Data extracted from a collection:
Segment Open
(* ===== verification/Semaphore.v ===== *)
(** * Semaphore: the kernel's counting semaphores

    [core/libraries/kernel/threads/semaphore.cpp].  [OrbisSem] is the class
    behind [sceKernel*Sema], an object with a count of tokens and an ordered
    list of waiting threads.  Every method body runs under the object's mutex,
    except the sleep inside [WaitingThread::Wait]; so a call of [Wait] that
    blocks is two steps, [Wait_begin] up to the sleep and [Wait_end] from the
    moment the mutex is held again, and any other steps may come between. *)

From stdpp Require Import gmap.
From S2P Require Import Prelude SlotVector SlotFacts.

(** The calling thread ([g_curthread]): what the code reads of it. *)
Record Pthread := mkThread { tid : Z; prio : Z; thread_name : string }.

Module OrbisSem.

(** [WaitingThread]: lives on the stack of the waiting thread; [sem] is its
    binary semaphore's count. *)
Record WaitingThread := mkWaiter {
  sem : Z;
  priority : Z;
  need_count : Z;
  thr_name : string;
  was_signaled : bool;
  was_deleted : bool;
  was_canceled : bool }.

Definition WaitingThread_ctor (cur : Pthread) (need_count : Z) (is_fifo : bool) : WaitingThread :=
  mkWaiter 0 (if is_fifo then 0 else u32 (prio cur)) need_count (thread_name cur) false false false.

Definition GetResult (w : WaitingThread) : Z :=
  if was_signaled w then ORBIS_OK
  else if was_deleted w then ORBIS_KERNEL_ERROR_EACCES
  else if was_canceled w then ORBIS_KERNEL_ERROR_ECANCELED
  else ORBIS_KERNEL_ERROR_ETIMEDOUT.

(** A thread inside [OrbisSem::Wait]: its waiter, the semaphore it waits on and
    the value behind its [timeout] pointer, if it has one. *)
Record Frame := mkFrame { waiter : WaitingThread; this : Z; timeout : option Z }.
Abbreviation Frames := (gmap Z Frame).

(** A wake-up sets one flag of the waiter and releases its semaphore, which
    must not be released already. *)
Definition wake_up (set : WaitingThread -> WaitingThread) (t : Z) (fs : Frames) : outcome Frames :=
  match fs !! t with
  | None => Raised Undefined
  | Some f =>
      let w := set (waiter f) in
      if 1 <=? sem w then Raised Undefined else
      Done (<[t := mkFrame (mkWaiter (sem w + 1) (priority w) (need_count w) (thr_name w)
                             (was_signaled w) (was_deleted w) (was_canceled w)) (this f) (timeout f)]> fs)
  end.

Definition set_signaled (w : WaitingThread) : WaitingThread :=
  mkWaiter (sem w) (priority w) (need_count w) (thr_name w) true (was_deleted w) (was_canceled w).
Definition set_deleted (w : WaitingThread) : WaitingThread :=
  mkWaiter (sem w) (priority w) (need_count w) (thr_name w) (was_signaled w) true (was_canceled w).
Definition set_canceled (w : WaitingThread) : WaitingThread :=
  mkWaiter (sem w) (priority w) (need_count w) (thr_name w) (was_signaled w) (was_deleted w) true.

(** The object; [wait_list] holds pointers to waiters, named by their thread. *)
Record t := mk {
  wait_list : list Z;
  name : string;
  token_count : Z;
  max_count : Z;
  init_count : Z;
  is_fifo : bool }.

Definition ctor (init_count max_count : Z) (name : string) (is_fifo : bool) : t :=
  mk [] name init_count max_count init_count is_fifo.

Definition with_tokens (n : Z) (s : t) : t := mk (wait_list s) (name s) n (max_count s) (init_count s) (is_fifo s).
Definition with_list (l : list Z) (s : t) : t := mk l (name s) (token_count s) (max_count s) (init_count s) (is_fifo s).

(** [AddWaiter]: at the end, or before the first waiter of lower priority. *)
Fixpoint insert_sorted (t p : Z) (l : list Z) (fs : Frames) : outcome (list Z) :=
  match l with
  | [] => Done [t]
  | t' :: l' =>
      match fs !! t' with
      | None => Raised Undefined
      | Some f =>
          if priority (waiter f) <=? p
          then let! r := insert_sorted t p l' fs in Done (t' :: r)
          else Done (t :: l)
      end
  end.

Definition AddWaiter (t : Z) (w : WaitingThread) (s : OrbisSem.t) (fs : Frames) : outcome OrbisSem.t :=
  if is_fifo s then Done (with_list (wait_list s ++ [t]) s)
  else let! l := insert_sorted t (priority w) (wait_list s) fs in Done (with_list l s).

(** [Wait] up to the point where the thread sleeps ([None]) or the return. *)
Definition Wait_begin (cur : Pthread) (me : Z) (can_block : bool) (need : Z) (timeout : option Z)
    (s : OrbisSem.t) (fs : Frames) : outcome (option Z * OrbisSem.t * Frames) :=
  if need <=? token_count s then Done (Some ORBIS_OK, with_tokens (s32 (token_count s - need)) s, fs)
  else if negb can_block then Done (Some ORBIS_KERNEL_ERROR_EBUSY, s, fs)
  else if bool_decide (timeout = Some 0) then Done (Some ORBIS_KERNEL_ERROR_ETIMEDOUT, s, fs)
  else
    let w := WaitingThread_ctor cur need (is_fifo s) in
    let! s' := AddWaiter (tid cur) w s fs in
    Done (None, s', <[tid cur := mkFrame w me timeout]> fs).

(** The sleep ends when the semaphore was released, or by the clock when there
    is a timeout. *)
Definition may_wake (f : Frame) : bool := (1 <=? sem (waiter f)) || bool_decide (timeout f <> None).

(** [WaitingThread::Wait] once the mutex is held again; [elapsed] microseconds
    went by.  The second result is what is stored through [timeout]. *)
Definition Waiter_resume (f : Frame) (elapsed : Z) : Z * option Z :=
  (GetResult (waiter f),
   match timeout f with
   | None => None
   | Some us => Some (if was_signaled (waiter f) then u32 (us - elapsed) else 0)
   end).

(** The rest of [Wait]; the iterator of a waiter that timed out must still be in
    the list. *)
Definition Wait_end (t elapsed : Z) (f : Frame) (s : OrbisSem.t) (fs : Frames) :
    outcome (Z * option Z * OrbisSem.t * Frames) :=
  let '(result, rest) := Waiter_resume f elapsed in
  if result =? ORBIS_KERNEL_ERROR_ETIMEDOUT then
    if bool_decide (t ∈ wait_list s)
    then Done (result, rest, with_list (filter (fun u => u <> t) (wait_list s)) s, delete t fs)
    else Raised Undefined
  else Done (result, rest, s, delete t fs).

(** The loop of [Signal]: serve every waiter whose need is met, in list order. *)
Fixpoint serve (l : list Z) (tokens : Z) (fs : Frames) : outcome (list Z * Z * Frames) :=
  match l with
  | [] => Done ([], tokens, fs)
  | t :: l =>
      match fs !! t with
      | None => Raised Undefined
      | Some f =>
          let need := need_count (waiter f) in
          if tokens <? need
          then let! '(l', tokens', fs') := serve l tokens fs in Done (t :: l', tokens', fs')
          else let! fs' := wake_up set_signaled t fs in serve l (s32 (tokens - need)) fs'
      end
  end.

Definition Signal (signal_count : Z) (s : OrbisSem.t) (fs : Frames) : outcome (bool * OrbisSem.t * Frames) :=
  let sum := token_count s + signal_count in
  if negb (sum =? s32 sum) then Raised Undefined
  else if max_count s <? sum then Done (false, s, fs)
  else
    let! '(l, tokens, fs') := serve (wait_list s) sum fs in
    Done (true, with_list l (with_tokens tokens s), fs').

Fixpoint wake_all (set : WaitingThread -> WaitingThread) (l : list Z) (fs : Frames) : outcome Frames :=
  match l with
  | [] => Done fs
  | t :: l => let! fs' := wake_up set t fs in wake_all set l fs'
  end.

(** The second result is what is stored through [num_waiters]. *)
Definition Cancel (set_count : Z) (s : OrbisSem.t) (fs : Frames) : outcome (Z * Z * OrbisSem.t * Frames) :=
  let num_waiters := s32 (Z.of_nat (length (wait_list s))) in
  let! fs' := wake_all set_canceled (wait_list s) fs in
  let tokens := if set_count <? 0 then init_count s else set_count in
  Done (ORBIS_OK, num_waiters, with_list [] (with_tokens tokens s), fs').

Definition Delete (s : OrbisSem.t) (fs : Frames) : outcome (OrbisSem.t * Frames) :=
  let! fs' := wake_all set_deleted (wait_list s) fs in
  Done (with_list [] s, fs').

End OrbisSem.

(** ** The calls *)

Section Calls.
Context {V : Type} `{SlotStore Z V}.
Import OrbisSem.

(** [orbis_sems] maps handles to objects ([unique_ptr], an address of
    [objects]); [next_object] is where the next one will be allocated;
    [frames] are the threads asleep in [Wait]. *)
Record Semas := mkSemas {
  orbis_sems : V;
  objects : gmap Z OrbisSem.t;
  next_object : Z;
  frames : gmap Z Frame }.

Definition set_object (p : Z) (s : OrbisSem.t) (fs : gmap Z Frame) (k : Semas) : Semas :=
  mkSemas (orbis_sems k) (<[p := s]> (objects k)) (next_object k) fs.

(** [orbis_sems[sem]->] of a handle that was checked. *)
Definition object_of (sem : Z) (k : Semas) : outcome (Z * OrbisSem.t) :=
  let! p := slot_index sem (orbis_sems k) in
  let! s := of_option (objects k !! p) in
  Done (p, s).

(** The second result is what is stored through [sem]. *)
Definition sceKernelCreateSema (pName : option string) (attr initCount maxCount : Z) (k : Semas) :
    outcome (Z * option Z * Semas) :=
  match pName with
  | None => Done (ORBIS_KERNEL_ERROR_EINVAL, None, k)
  | Some nm =>
      if (2 <? attr) || (initCount <? 0) || (maxCount <=? 0) || (maxCount <? initCount)
      then Done (ORBIS_KERNEL_ERROR_EINVAL, None, k)
      else
        let p := next_object k in
        let! '(i, v) := slot_insert p (orbis_sems k) in
        Done (ORBIS_OK, Some i,
              mkSemas v (<[p := ctor initCount maxCount nm (attr =? 1)]> (objects k)) (p + 1) (frames k))
  end.

(** Up to the sleep; [None] when the thread sleeps. *)
Definition sema_wait (cur : Pthread) (can_block : bool) (sem need : Z) (timeout : option Z) (k : Semas) :
    outcome (option Z * Semas) :=
  let! allocated := slot_allocated sem (orbis_sems k) in
  if negb allocated then Done (Some ORBIS_KERNEL_ERROR_ESRCH, k) else
  let! '(p, s) := object_of sem k in
  let! '(r, s', fs) := Wait_begin cur p can_block need timeout s (frames k) in
  Done (r, set_object p s' fs k).

Definition sceKernelWaitSema (cur : Pthread) (sem needCount : Z) (pTimeout : option Z) : Semas -> outcome (option Z * Semas) :=
  sema_wait cur true sem needCount pTimeout.

Definition sceKernelPollSema (cur : Pthread) (sem needCount : Z) : Semas -> outcome (option Z * Semas) :=
  sema_wait cur false sem needCount None.

(** The end of a [Wait] that slept: the mutex it locks again is part of the
    object, which must still exist. *)
Definition sema_wake (t elapsed : Z) (k : Semas) : outcome (Z * option Z * Semas) :=
  match frames k !! t with
  | None => Raised Undefined
  | Some f =>
      let! s := of_option (objects k !! this f) in
      let! '(r, rest, s', fs) := Wait_end t elapsed f s (frames k) in
      Done (r, rest, set_object (this f) s' fs k)
  end.

Definition sceKernelSignalSema (sem signalCount : Z) (k : Semas) : outcome (Z * Semas) :=
  let! allocated := slot_allocated sem (orbis_sems k) in
  if negb allocated then Done (ORBIS_KERNEL_ERROR_ESRCH, k) else
  let! '(p, s) := object_of sem k in
  let! '(ok, s', fs) := Signal signalCount s (frames k) in
  Done (if negb ok then ORBIS_KERNEL_ERROR_EINVAL else ORBIS_OK, set_object p s' fs k).

Definition sceKernelCancelSema (sem setCount : Z) (k : Semas) : outcome (Z * option Z * Semas) :=
  let! allocated := slot_allocated sem (orbis_sems k) in
  if negb allocated then Done (ORBIS_KERNEL_ERROR_ESRCH, None, k) else
  let! '(p, s) := object_of sem k in
  let! '(r, n, s', fs) := Cancel setCount s (frames k) in
  Done (r, Some n, set_object p s' fs k).

(** [erase] destroys the [unique_ptr] and with it the object. *)
Definition sceKernelDeleteSema (sem : Z) (k : Semas) : outcome (Z * Semas) :=
  let! allocated := slot_allocated sem (orbis_sems k) in
  if negb allocated then Done (ORBIS_KERNEL_ERROR_ESRCH, k) else
  let! '(p, s) := object_of sem k in
  let! '(_, fs) := Delete s (frames k) in
  let! v := slot_erase sem (orbis_sems k) in
  Done (ORBIS_OK, mkSemas v (delete p (objects k)) (next_object k) fs).

End Calls.
Arguments Semas : clear implicits.
Arguments mkSemas {V}.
Segment Closed
Exercise goal: Your answer should consist of the lines from the line with "mkWaiter (sem w) (priority w) (need_count w) (thr_name w) true" to the line with "(was_deleted w) true." above, repeated exactly, both ends included.

Exercise output:
  mkWaiter (sem w) (priority w) (need_count w) (thr_name w) true (was_deleted w) (was_canceled w).
Definition set_deleted (w : WaitingThread) : WaitingThread :=
  mkWaiter (sem w) (priority w) (need_count w) (thr_name w) (was_signaled w) true (was_canceled w).
Definition set_canceled (w : WaitingThread) : WaitingThread :=
  mkWaiter (sem w) (priority w) (need_count w) (thr_name w) (was_signaled w) (was_deleted w) true.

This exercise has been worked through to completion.